The documentary Pandora’s Promise explores the idea that in the next couple decades, we will need to double or triple the amount of energy production. Director Robert Stone highlights how this is substantial in order for billions of people to carry themselves out of poverty and pursue living modern lives. One of the producers says “assuming that the world continues to develop and that China, India and Brazil become rich countries over the next half century or century, how much energy is the world going to use? When you start running those numbers, it is a sobering exercise.” He states that if we continue using energy the way we use it now, that we will double the amount of energy we use by 2050 and that by the end of the century, we will triple or quadruplet it.
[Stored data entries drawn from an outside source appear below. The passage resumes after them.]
(** ** The pipeline when every tool answers *)

Lemma run_loop_all_succeed (todo : list PlanStep) (seen : list Z) rs cs
    (w : World) :
  (forall self params n,
     exists r, execute self params n = Returns r /\ tr_success r = true) ->
  ordered_from seen todo ->
  (forall n, n ∈ seen -> exists r, cs !! n = Some r /\ status r = COMPLETED) ->
  Forall (fun s => is_Some (registry w !! tool s)) todo ->
  exists new cs' w',
    run_loop format_tool execute todo rs cs w = ((rs ++ new, cs'), w')
    /\ Forall (fun r => status r = COMPLETED /\ retry_count r = 0%nat) new
    /\ length new = length todo
    /\ registry w' = registry w
    /\ tool_calls w' = (tool_calls w + length todo)%nat
    /\ llm_calls w' = llm_calls w
    /\ slept (log w') = slept (log w).
Proof.
  intros Hanswer. revert seen rs cs w.
  induction todo as [|step todo IH]; intros seen rs cs w Hord Hseen Hreg.
  - exists [], cs, w. cbn. rewrite app_nil_r. unfold ret.
    split; [reflexivity|]. split; [constructor|].
    split; [reflexivity|]. split; [reflexivity|]. split; [lia|].
    split; reflexivity.
  - destruct Hord as [Hdeps Hord].
    inversion Hreg as [|? ? [self Hself] Hrest]; subst.
    assert (Hmet : _dependencies_met (depends_on step) cs = true).
    { apply dependencies_met_true. eapply Forall_impl; [exact Hdeps|].
      intros dep Hin. apply Hseen. exact Hin. }
    destruct (Hanswer self (parameters step) (tool_calls w)) as (r & Hcall & Hok).
    cbn [run_loop]. rewrite Hmet. cbn [negb]. unfold bind at 1.
    rewrite (execute_step_succeeds_after_first step self r w Hself Hcall Hok).
    set (w1 := mkWorld _ _ _ _).
    set (res := mkStepResult _ _ _ _ _).
    destruct (IH (step_number step :: seen) (rs ++ [res])
                (<[step_number step := res]> cs) w1 Hord)
      as (new & cs' & w' & Hrun & Hall & Hlen & Hr & Hc & Hl & Hs).
    { intros n Hin. destruct (decide (n = step_number step)) as [->|Hne].
      - exists res. rewrite lookup_insert_eq. split; reflexivity.
      - rewrite lookup_insert_ne by congruence. apply Hseen.
        apply elem_of_cons in Hin. destruct Hin as [Hin|Hin];
          [contradiction|exact Hin]. }
    { exact Hrest. }
    exists (res :: new), cs', w'.
    split; [rewrite Hrun, <- app_assoc; reflexivity|].
    split; [constructor; [split; reflexivity|exact Hall]|].
    split; [cbn [length]; rewrite Hlen; reflexivity|].
    split; [exact Hr|].
    split; [rewrite Hc; subst w1; cbn [tool_calls length]; lia|].
    split; [exact Hl|].
    rewrite Hs. subst w1. cbn [log]. rewrite !slept_app. cbn. lia.
Qed.

(** X21. A run in which every tool call answers with a success, on a plan
    whose tools are registered and whose steps depend on earlier steps only:
    every step is COMPLETED at its first attempt, with one tool call per
    step and no waiting; the recovery phase is not entered and the
    verification is made once, whatever the verifier says; the response is
    a success exactly when the verification is valid, and it is one, with
    score 1 and no issue, when the plan has a step and the verification is
    the fallback's. *)
Theorem pipeline_all_tools_answer (task : string) (plan : ExecutionPlan)
    (w w1 : World) :
  PlannerAgent_run GITHUB WEATHER llm_plan task (snd (emit LogPlanning w))
  = (Ok plan, w1) ->
  (forall self params n,
     exists r, execute self params n = Returns r /\ tr_success r = true) ->
  ordered_from [] (steps plan) ->
  Forall (fun s => is_Some (registry w !! tool s)) (steps plan) ->
  exists resp w',
    AgentOrchestrator_run GITHUB WEATHER format_tool execute llm_plan
      llm_verify task w = (Ok resp, w')
    /\ ar_plan resp = plan
    /\ map sr_step_number (step_results (execution resp))
       = map step_number (steps plan)
    /\ Forall (fun r => status r = COMPLETED /\ retry_count r = 0%nat)
         (step_results (execution resp))
    /\ er_success (execution resp) = true
    /\ ar_success resp = is_valid (verification resp)
    /\ tool_calls w' = (tool_calls w + length (steps plan))%nat
    /\ llm_calls w' = (llm_calls w + 2)%nat
    /\ slept (log w') = slept (log w)
    /\ phase4_count (log w') = phase4_count (log w)
    /\ (llm_verify task (execution resp) (S (llm_calls w)) = None ->
        steps plan <> [] ->
        ar_success resp = true
        /\ completeness_score (verification resp) = 1%Qc
        /\ issues (verification resp) = []).
Proof.
  intros Hplan Hanswer Hord Hreg.
  destruct (planner_run_frame task _ w1 _ Hplan) as [_ Hw1].
  unfold emit in Hw1. cbn [snd registry tool_calls llm_calls log] in Hw1.
  assert (Hreg1 : Forall (fun s => is_Some (registry w1 !! tool s)) (steps plan))
    by (subst w1; exact Hreg).
  destruct (run_loop_all_succeed (steps plan) [] [] ∅ w1 Hanswer Hord)
    as (new & cs' & w2 & Hloop & Hall & Hlen & Hr2 & Hc2 & Hl2 & Hs2);
    [intros n Hin; apply elem_of_nil in Hin; contradiction|exact Hreg1|].
  cbn [app] in Hloop.
  destruct (executor_run_facts plan w1) as (rs & w2' & Hrun & Hnums & _).
  assert (Hsame : rs = new /\ w2' = w2).
  { revert Hrun. unfold ExecutorAgent_run, bind. rewrite Hloop. unfold ret.
    cbn [fst]. intros Heq. inversion Heq. split; reflexivity. }
  destruct Hsame as [-> ->].
  assert (Hcount : count_completed new = length new).
  { apply all_completed. eapply Forall_impl; [exact Hall|].
    intros r [Hc _]. exact Hc. }
  rewrite Hcount, Nat.eqb_refl in Hrun. cbn [negb andb] in Hrun.
  rewrite andb_false_r in Hrun.
  set (er := mkExecutionResult plan new true false) in *.
  destruct (VerifierAgent_run llm_verify task er w2) as [v w3] eqn:Hver.
  destruct (verifier_run_frame task er w2 w3 v Hver)
    as (Hv & Hr3 & Hc3 & Hl3 & Hs3).
  pose proof (keeps_executor_run plan w1) as Hk2. rewrite Hrun in Hk2.
  pose proof (keeps_verifier_run task er w2) as Hk3. rewrite Hver in Hk3.
  cbn [snd] in Hk2, Hk3.
  exists (mkAgentResponse task plan er v (is_valid v && er_success er)), w3.
  split.
  { unfold AgentOrchestrator_run, _execute_with_callbacks, bind.
    change (emit LogPlanning w) with (tt, snd (emit LogPlanning w)).
    cbv beta iota. rewrite Hplan. cbv beta iota. rewrite Hrun. cbv beta iota.
    rewrite Hver. reflexivity. }
  cbn [ar_plan execution verification ar_success er_success step_results er].
  split; [reflexivity|]. split; [exact Hnums|]. split; [exact Hall|].
  split; [reflexivity|]. split; [apply andb_true_r|].
  split; [rewrite Hc3, Hc2; subst w1; reflexivity|].
  split; [rewrite Hl3, Hl2; subst w1; cbn [llm_calls]; lia|].
  split.
  { rewrite Hs3, Hs2. subst w1. cbn [log]. rewrite slept_app. cbn. lia. }
  split.
  { rewrite Hk3, Hk2. subst w1. cbn [log]. rewrite phase4_count_snoc.
    lia. }
  intros Hnone Hne.
  assert (Hlw : llm_calls w2 = S (llm_calls w))
    by (rewrite Hl2; subst w1; reflexivity).
  rewrite Hlw, Hnone in Hv.
  assert (Hpos : (0 < length new)%nat).
  { rewrite Hlen. destruct (steps plan); [contradiction|cbn; lia]. }
  assert (Hscore : completeness_score v = 1%Qc).
  { subst v. unfold _create_fallback_verification.
    cbn [completeness_score step_results er].
    fold (count_completed new). rewrite Hcount.
    destruct (0 <? length new)%nat eqn:Hlt; [apply true_div_same; exact Hpos|].
    apply Nat.ltb_ge in Hlt. lia. }
  split; [|split; [exact Hscore|]].
  - rewrite andb_true_r. subst v. unfold _create_fallback_verification in *.
    cbn [is_valid completeness_score] in *. rewrite Hscore.
    vm_compute. reflexivity.
  - subst v. unfold _create_fallback_verification. cbn [issues step_results er].
    replace (filter (fun r => status r = FAILED) new)
      with (@nil (@StepResult ToolType Payload)); [reflexivity|].
    symmetry. clear -Hall. induction Hall as [|r rs [Hc _] _ IH]; [reflexivity|].
    rewrite filter_cons_False by (rewrite Hc; discriminate). exact IH.
Qed.

End Properties.

(** ** The theorems on the sample inputs *)

(** C2 on the sample: the rate-limited search fails after three calls. *)
Lemma execute_step_exhausts_retries_sample :
  fst (_execute_step sample_format always_failing search_step ready_world)
  = mkStepResult 1 FAILED None 3 (Some rate_limited).
Proof.
  pose proof (execute_step_exhausts_retries sample_format always_failing
                search_step (GitHubTool ST_GITHUB) ready_world
                eq_refl (fun n => eq_refl)) as Hw.
  cbv zeta in Hw. destruct Hw as (_ & Hres & _). exact Hres.
Defined.

(** C7 on the sample: the weather step, whose dependency failed, is
    FAILED with "Dependencies not met". *)
Lemma unmet_dependencies_fail_step_sample :
  step_results (fst (ExecutorAgent_run sample_format github_down
                       chained_plan ready_world)) !! 1%nat
  = Some (mkStepResult 2 FAILED None 0 (Some "Dependencies not met")).
Proof.
  refine (proj1 (unmet_dependencies_fail_step sample_format github_down
                   chained_plan [search_step] [] weather_step ready_world
                   eq_refl _)).
  apply Exists_cons_hd. vm_compute. discriminate.
Defined.

(** C8 on the sample: the map tool is not registered. *)
Lemma unregistered_tool_fails_both_steps_sample :
  map error_message
    (step_results (fst (ExecutorAgent_run sample_format always_failing
                          unregistered_plan ready_world)))
  = [Some "Tool not found: maps"; Some "Dependencies not met"].
Proof.
  rewrite (unregistered_tool_fails_both_steps sample_format always_failing
             unregistered_plan maps_step weather_step ready_world
             eq_refl eq_refl ltac:(constructor) eq_refl).
  reflexivity.
Defined.

(** C4 on the sample: the search fails, the verification scores 0, the
    recovery phase is entered once. *)
Lemma recovery_gate_sample :
  phase4_count
    (log (snd (AgentOrchestrator_run ST_GITHUB ST_WEATHER sample_format
                 github_down plans_chained no_verdict "repos" ready_world)))
  = 1%nat.
Proof.
  destruct (recovery_gate ST_GITHUB ST_WEATHER sample_format github_down
              plans_chained no_verdict "repos" chained_plan ready_world _
              eq_refl) as (resp & w' & Hrun & _ & Hentered & _).
  rewrite Hrun. cbn [snd]. rewrite Hentered; [reflexivity|].
  split; vm_compute; reflexivity.
Defined.

(** C1 on the sample: after recovery the step list is the one replaced by
    position. *)
Lemma recovery_reexecutes_in_place_sample :
  let ran := ExecutorAgent_run sample_format github_down chained_plan
               ready_world in
  let v := _create_fallback_verification "repos" (fst ran) in
  step_results
    (fst (fst (_retry_failed_steps sample_format github_down no_verdict
                 "repos" chained_plan (fst ran) v (snd ran))))
  = fst (recover_in_place sample_format github_down
           (zip (steps chained_plan) (step_results (fst ran))) (snd ran)).
Proof.
  cbv zeta.
  refine (proj1 (recovery_reexecutes_in_place sample_format github_down
                   no_verdict "repos" chained_plan _ _ _ _ _)).
  - vm_compute. repeat constructor.
  - refine (bool_decide_unpack _ _). vm_compute. exact I.
Defined.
The abundant expenditures of building nuclear power plants is a essential restricting determinant for the energy source. In spite of gathering excessively better subsidies than renewable energy from the introduction of its advancement, nuclear energy remains to not be competitive with fossil fuels in the United States and new wind energy is predicted to be cheaper than the new nuclear generation. The film claims that “to be anti-nuclear is basically to be in favor of burning fossil fuels”.
Only if the source of new energy is clean and non-CO2 emitting, the chance taken of bringing about a destructive global climate calamity is all but positive. The importance of this crisis, and the drawbacks of frequently projected solutions, have left the prevailing environmental development dangling between apocalyptic contemplation and sheer disorder. The documentary shows how crucial electricity is to have and how without it, the lifespan is much shorter. Clinics, schools, refrigerators, etc all rely on electricity and how the tiniest amount of watts can make just the difference. If we want to stabilize emissions at some reasonable level, almost all of that energy has to be clean energy. We have to not only develop a clean energy infrastructure to replace the fossil fuel infrastructure we have, but we have to create yet another one or two between now and 2050 and 2100 in order to reduce our emissions to stabilize the climate.